> [PROBLEM TO SOLVE] For the entries below, the expected answer is the line with "intros Hj [Hr", the line with "(** An archive with one file. *)", and every line between them, exactly as written, and nothing more.

Stored data

--- --- ---

Lemma appended_intro C C3 ap nm l t hb : header_of lit hb (clean_name nm) USTAR_REGULAR (zlen l) -> Forall is_byte hb ->
  holds_bytes C3 (ap + 1) l -> same_but (set_sector ap hb C) C3 (ap + 1) (ap + 1 + sector_cnt l) ->
  (forall x, Forall is_byte (set_sector ap hb C x) -> Forall is_byte (C3 x)) -> is_byte t ->
  appended C (set_sector (ap + 1 + sector_cnt l) (replicate 511 0 ++ [t]) (set_sector (ap + 1 + sector_cnt l) zero_sector C3)) ap nm l t.
Proof.
  intros Hhd Hhby Hh3 Hs3 Hby3 Htb. set (C4 := set_sector _ _ _). pose proof (sector_cnt_nonneg l).
  assert (forall x, x <> ap + 1 + sector_cnt l -> C4 x = C3 x) as E4 by (intros x Hx; unfold C4, set_sector; by rewrite (proj2 (Z.eqb_neq _ _)) by lia).
  split.
  - rewrite E4, (Hs3 ap) by lia. unfold set_sector. by rewrite Z.eqb_refl.
  - intros k Hk. rewrite E4 by lia. by apply Hh3.
  - unfold C4, set_sector. by rewrite Z.eqb_refl.
  - intros x Hx. rewrite E4, (Hs3 x) by lia. unfold set_sector. by rewrite (proj2 (Z.eqb_neq _ _)) by lia.
  - intros x _ Hx. destruct (decide (x = ap + 1 + sector_cnt l)) as [->|Hne].
    + unfold C4, set_sector. rewrite Z.eqb_refl. apply Forall_app. split; [apply Forall_replicate; unfold is_byte; lia|by constructor].
    + rewrite E4 by done. apply Hby3. unfold set_sector. by destruct (x =? ap).
Qed.

Lemma append_run argv p nm id l t s m b e ap co a C : rep cap a s -> Z.of_nat (base.size (a_open a)) < MAX_OPEN ->
  a_names a !! nm = Some id -> a_data a !! id = Some l -> zlen l < 2 ^ 31 - 512 -> Forall is_byte l ->
  word_at m (argv + 4) p -> cstr m p nm -> 0 < p -> p + zlen nm < 2 ^ 32 -> buffer + 512 <= p \/ p + zlen nm < buffer ->
  rodata lit m -> mapped m buffer 512 -> m !! (buffer + 512) = Some t -> is_byte t -> zlen (clean_name nm) <= 99 ->
  scratch_is n C b -> 0 <= ap -> ap + 1 + sector_cnt l < n ->
  exists s' m' b' C', fsutil_append lit buffer argv (mk_util s m (Some b) e ap co) =
      Done (tt, mk_util s' m' (Some b') e (ap + 1 + sector_cnt l) (co ++ append_message nm)) /\
    rep cap a s' /\ outside m m' buffer 512 /\ scratch_is n C' b' /\ appended C C' ap nm l t.
Proof.
  intros Hr Ho Hnm Hl Hl31 Hby Harg Hc Hp Hp32 Hdis Hro Hmap Ht Htb Hcl Hb Hap Hen. pose proof (zlen_nonneg nm). pose proof (zlen_nonneg l).
  pose proof (sector_cnt_nonneg l). unfold fsutil_append, argv_1. erewrite bind_done by (apply in_mem_run, load32_word; exact Harg).
  change (codes "Appending '%s' to ustar archive on scratch device..." ++ [10])
    with (codes "Appending '" ++ codes "%s" ++ (codes "' to ustar archive on scratch device..." ++ [10])).
  erewrite bind_done by (apply say_run, (printf_string m p nm); [done|lia|lia|by_decide|by_decide]).
  rewrite (proj2 (Z.eqb_neq buffer NULL)) by (unfold NULL; lia).
  erewrite bind_done by (apply in_mem_run, load_string_run; [exact Hc|done]).
  destruct (open_named cap a s nm id Hr Hnm Ho) as (f & s1 & Hop & Hf0 & Hff & Hr1).
  erewrite bind_done by (apply on_fs_run; exact Hop). rewrite (proj2 (Z.eqb_neq f NULL)) by done.
  destruct (length_named cap _ s1 f (mk_handle id 0 false) l Hr1) as (s2 & Hlen & Hr2); [cbn; by rewrite lookup_insert_eq|done|].
  erewrite bind_done by (apply on_fs_run; exact Hlen). unfold get_scratch. erewrite bind_done by by erewrite bind_done by done.
  destruct (make_header_run lit m p nm USTAR_REGULAR (zlen l) buffer Hro (proj2 Hbuffer) Hc Hp Hdis (proj1 Hbuffer) Hmap (or_introl eq_refl)) as (m1 & Hmk & Hcomp); [lia|done|].
  erewrite bind_done by (apply in_mem_run; exact Hmk). cbn beta iota. unfold put_console. erewrite bind_done by done. cbn [negb u_fs u_mem u_scratch extract_sector append_sector console].
  pose proof (c_comp _ _ _ _ _ _ _ Hcomp) as [Hro1 Hblk Hout1]. rewrite app_nil_r.
  destruct (block_bytes m1 buffer 512 Hblk) as (hb & Hhl & Hhb & Hhby).
  unfold next_append. erewrite bind_done by by erewrite bind_done by done. cbn [append_sector]. rewrite u32_small by lia.
  assert (zlen hb = 512) as Hhl' by (unfold zlen; lia).
  destruct (write_scratch_run n C s2 m1 b e (ap + 1) (co ++ append_message nm) ap buffer hb Hb) as (b1 & Hw & Hb1); [lia|done|done|].
  erewrite bind_done by exact Hw.
  assert (filled m m1) as Hf1 by (split; [done|done|by apply block_mapped]).
  destruct (get_loop_run f id l m) with (fuel := sectors_fuel (zlen l)) (s := s2) (m := m1) (b := b1) (e := e) (ap := ap + 1) (co := co ++ append_message nm)
    (a := set_open f (mk_handle id 0 false) a) (p := 0) (C := set_sector ap hb C) as (s3 & m3 & b3 & C3 & Hg & Hr3 & Hf3 & Hb3 & Hh3 & Hs3 & Hby3); try done; try lia.
  - by cbn; rewrite lookup_insert_eq.
  - change (drop (Z.to_nat 0) l) with l. lia.
  - change (drop (Z.to_nat 0) l) with l. unfold sectors_fuel, bytes_to_sectors, sector_cnt. rewrite s32_small by lia. rewrite Z.quot_div_nonneg by lia.
    rewrite u32_small by dlia. replace (zlen l + 512 - 1) with (zlen l + 511) by lia. lia.
  - change (drop (Z.to_nat 0) l) with l in *. rewrite Z.sub_0_r in Hg. erewrite bind_done by exact Hg.
    destruct (marker_run m m3 s3 b3 e (ap + 1 + sector_cnt l) (co ++ append_message nm) C3 t Hf3 Hb3) as (m4 & b4 & Hmr & Hf4 & Hb4); [lia|rewrite (fl_out _ _ Hf3); [done|lia]|].
    rewrite Hmr. destruct (close_named cap _ s3 f (mk_handle id (zlen l) false) nm Hr3) as (s4 & Hcls & Hr4); [cbn; by rewrite lookup_insert_eq|done|].
    exists s4, m4, b4, (set_sector (ap + 1 + sector_cnt l) (replicate 511 0 ++ [t]) (set_sector (ap + 1 + sector_cnt l) zero_sector C3)).
    split; [by apply on_fs_run|]. split; [|split; [apply Hf4|split; [exact Hb4|]]].
    + cbn [a_names a_data a_open set_open] in Hr4. rewrite insert_insert_eq, delete_insert_eq, delete_id in Hr4 by done. by destruct a.
    + eapply appended_intro; try done. eapply composed_header; [exact Hcomp|done|done|done|apply clean_name_safe|lia].
Qed.
End Append.

(** ** From one machine to another *)

Section Machines.
Context {dev sdev : Type} `{BlockDriver dev} `{BlockDriver sdev} (lit : String.string -> Z).
Implicit Types (u : util dev sdev) (a : afs) (C : Z -> list Z).

(** A machine that can append the file [nm], whose contents are [l], to what its
    scratch device holds; [t] is the byte after the buffer. *)
Record sends (cap n buffer argv : Z) C a (nm l : list Z) (t : Z) u : Prop := {
  sn_rep : rep cap a (u_fs u);
  sn_few : Z.of_nat (base.size (a_open a)) < MAX_OPEN;
  sn_file : file_bytes a nm = Some l;
  sn_length : zlen l < 2 ^ 31 - 512;
  sn_bytes : Forall is_byte l;
  sn_name : exists p, word_at (u_mem u) (argv + 4) p /\ cstr (u_mem u) p nm /\ 0 < p /\ p + zlen nm < 2 ^ 32 /\
    (buffer + 512 <= p \/ p + zlen nm < buffer);
  sn_short : zlen (clean_name nm) <= 99;
  sn_lits : rodata lit (u_mem u);
  sn_apart : lits_apart lit buffer 512;
  sn_buffer : 0 < buffer /\ mapped (u_mem u) buffer 512;
  sn_after : u_mem u !! (buffer + 512) = Some t /\ is_byte t;
  sn_scratch : exists b, u_scratch u = Some b /\ scratch_is n C b;
  sn_room : 0 <= append_sector u /\ append_sector u + 1 + sector_cnt l < n < 2 ^ 32;
  sn_sectors : forall x, 0 <= x < n -> Forall is_byte (C x)
}.

(** A machine that can extract the archive its scratch device holds. *)
Record receives (cap n header data : Z) C a u : Prop := {
  rc_rep : rep cap a (u_fs u);
  rc_few : Z.of_nat (base.size (a_open a)) < MAX_OPEN;
  rc_header : 0 < header /\ header + 512 < 2 ^ 32 /\ lits_apart lit header 512;
  rc_data : 0 < data /\ lits_apart lit data 512;
  rc_lits : lit "." < 2 ^ 32;
  rc_buffers : buffers lit header data (u_mem u);
  rc_scratch : exists b, u_scratch u = Some b /\ scratch_is n C b;
  rc_sectors : forall x, 0 <= x < n -> Forall is_byte (C x);
  rc_size : 2 <= n < 2 ^ 32;
  rc_start : 0 <= extract_sector u
}.

Lemma send_run cap n buffer argv C a nm l t u : sends cap n buffer argv C a nm l t u ->
  exists u' C', fsutil_append lit buffer argv u = Done (tt, u') /\ rep cap a (u_fs u') /\
    (exists b, u_scratch u' = Some b /\ scratch_is n C' b) /\ appended lit n C C' (append_sector u) nm l t /\
    append_sector u' = append_sector u + 1 + sector_cnt l /\ outside (u_mem u) (u_mem u') buffer 512 /\
    console u' = console u ++ append_message nm.
Proof.
  intros [Hr Ho Hfile Hl Hby (p & Hw & Hc & Hp & Hp32 & Hdis) Hsh Hro Hap [Hb0 Hm] [Ht Htb] (b & Eb & Hb) [Hs0 Hs] _].
  destruct u as [s m ob e ap co]. cbn in *. subst ob. unfold file_bytes in Hfile.
  destruct (a_names a !! nm) as [id|] eqn:Hid; [|done]. cbn in Hfile.
  destruct (append_run lit cap n buffer (conj Hb0 Hap) ltac:(lia) argv p nm id l t s m b e ap co a C) as (s' & m' & b' & C' & Hrun & Hrest); try done; try lia.
  eexists _, C'. split; [exact Hrun|]. cbn. destruct Hrest as (? & ? & ? & ?). split; [done|]. split; [by exists b'|]. done.
Qed.

Lemma receive_run junk cap n header data C a es u : zlen junk = 20 -> receives cap n header data C a u -> archive lit C n (extract_sector u) es ->
  (fsutil_extract lit junk header data u = Panic /\ stops lit header data junk es (started u) /\
   refuses lit cap header data junk es a (started u)) \/
  ~ stops lit header data junk es (started u) /\
  exists u' a', fsutil_extract lit junk header data u = Done (tt, u') /\ rep cap a' (u_fs u') /\ a_open a' = a_open a /\
    (forall nm, file_bytes a' nm = match entry_bytes es nm with Some bs => Some bs | None => file_bytes a nm end) /\
    (exists b, u_scratch u' = Some b /\ scratch_is n (set_sector 1 zero_sector (set_sector 0 zero_sector C)) b) /\
    console u' = console u ++ extract_start ++ concat (map entry_message es) ++ extract_done.
Proof.
  intros Hj [Hr Ho Hh Hd Hlit Hbuf (b & Eb & Hb) Hby Hn He] Ha. destruct u as [s m ob e ap co]. cbn in *. subst ob.
  destruct (extract_run lit cap n C header data Hh Hd Hlit ltac:(lia) Hby junk s m b e ap co a es Hj Ho Hr Hbuf Hb Ha He ltac:(lia))
    as [?|(Hst & s' & m' & b' & a' & Hrun & Hrest)]; [by left|right; split; [exact Hst|]].
  eexists _, a'. split; [exact Hrun|]. cbn. destruct Hrest as (? & ? & ? & ? & ?). repeat (split; [done|]). split; [by exists b'|done].
Qed.

(** The name of an entry is a string. *)
Lemma archive_char cap n header data C a nm l es u : receives cap n header data C a u -> archive lit C n (extract_sector u) (File nm l :: es) ->
  Forall (fun c => 0 < c < 256) nm.
Proof.
  intros [_ _ Hh Hd Hlit Hbuf (b & _ & Hb) Hby Hn He] Ha. pose proof (archive_below lit n C _ _ Ha). destruct Ha as (Hhd & _).
  cbn [archive_end] in *. pose proof (sector_cnt_nonneg l).
  destruct (header_run lit n C header data Hh Hd Hlit ltac:(lia) Hby (u_fs u) (u_mem u) b (extract_sector u) 0 [] nm _ _ Hbuf Hb ltac:(lia) Hhd)
    as (_ & q & _ & _ & _ & Hc & _). apply Hc.
Qed.

(** An archive with one file. *)
Lemma single_run junk cap n header data C a nm l u : zlen junk = 20 -> receives cap n header data C a u ->
  archive lit C n (extract_sector u) [File nm l] ->
  (fsutil_extract lit junk header data u = Panic /\ (exists s, filesys_create junk nm (zlen l) (u_fs u) = Done (false, s)) /\
   refused cap (free_map (u_fs u)) a (File nm l)) \/
  (exists s, filesys_create junk nm (zlen l) (u_fs u) = Done (true, s)) /\
  exists u' a', fsutil_extract lit junk header data u = Done (tt, u') /\ rep cap a' (u_fs u') /\ a_open a' = a_open a /\
    (forall x, file_bytes a' x = match entry_bytes [File nm l] x with Some bs => Some bs | None => file_bytes a x end) /\
    (exists b, u_scratch u' = Some b /\ scratch_is n (set_sector 1 zero_sector (set_sector 0 zero_sector C)) b) /\
    console u' = console u ++ extract_start ++ concat (map entry_message [File nm l]) ++ extract_done.
Proof.
  intros Hj Hrc Ha. destruct (receive_run junk cap n header data C a _ u Hj Hrc Ha) as [(Hp & Hst & Hrf)|(Hst & Hok)].
  - left. split; [exact Hp|]. cbn [stops] in Hst. inversion Hrf as [? ? ? ? ? _ Hno| ? ? ? ? ? ? ? _ _ _ _ Hrf'|]; subst; [|inversion Hrf'].
    split; [|exact Hno]. by destruct Hst as [?|(u1 & _ & [])].
  - right. split; [|exact Hok]. pose proof Hrc as [Hr _ _ _ _ _ _ _ _ _]. cbn [stops] in Hst.
    assert (Forall (fun c => 0 < c < 256) nm) as Hnm by by eapply archive_char. destruct Ha as (_ & Hsz & _). pose proof (zlen_nonneg l).
    destruct (create_cases cap a (u_fs u) junk nm (zlen l) Hr Hj Hnm ltac:(lia)) as [(s' & id & Hc & _)|(s' & Hc & _)]; [by eexists|].
    exfalso. apply Hst. left. by eexists.
Qed.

--- --- ---

> [RESPONSE TO THE TASK]
  intros Hj [Hr Ho Hh Hd Hlit Hbuf (b & Eb & Hb) Hby Hn He] Ha. destruct u as [s m ob e ap co]. cbn in *. subst ob.
  destruct (extract_run lit cap n C header data Hh Hd Hlit ltac:(lia) Hby junk s m b e ap co a es Hj Ho Hr Hbuf Hb Ha He ltac:(lia))
    as [?|(Hst & s' & m' & b' & a' & Hrun & Hrest)]; [by left|right; split; [exact Hst|]].
  eexists _, a'. split; [exact Hrun|]. cbn. destruct Hrest as (? & ? & ? & ? & ?). repeat (split; [done|]). split; [by exists b'|done].
Qed.

(** The name of an entry is a string. *)
Lemma archive_char cap n header data C a nm l es u : receives cap n header data C a u -> archive lit C n (extract_sector u) (File nm l :: es) ->
  Forall (fun c => 0 < c < 256) nm.
Proof.
  intros [_ _ Hh Hd Hlit Hbuf (b & _ & Hb) Hby Hn He] Ha. pose proof (archive_below lit n C _ _ Ha). destruct Ha as (Hhd & _).
  cbn [archive_end] in *. pose proof (sector_cnt_nonneg l).
  destruct (header_run lit n C header data Hh Hd Hlit ltac:(lia) Hby (u_fs u) (u_mem u) b (extract_sector u) 0 [] nm _ _ Hbuf Hb ltac:(lia) Hhd)
    as (_ & q & _ & _ & _ & Hc & _). apply Hc.
Qed.

(** An archive with one file. *)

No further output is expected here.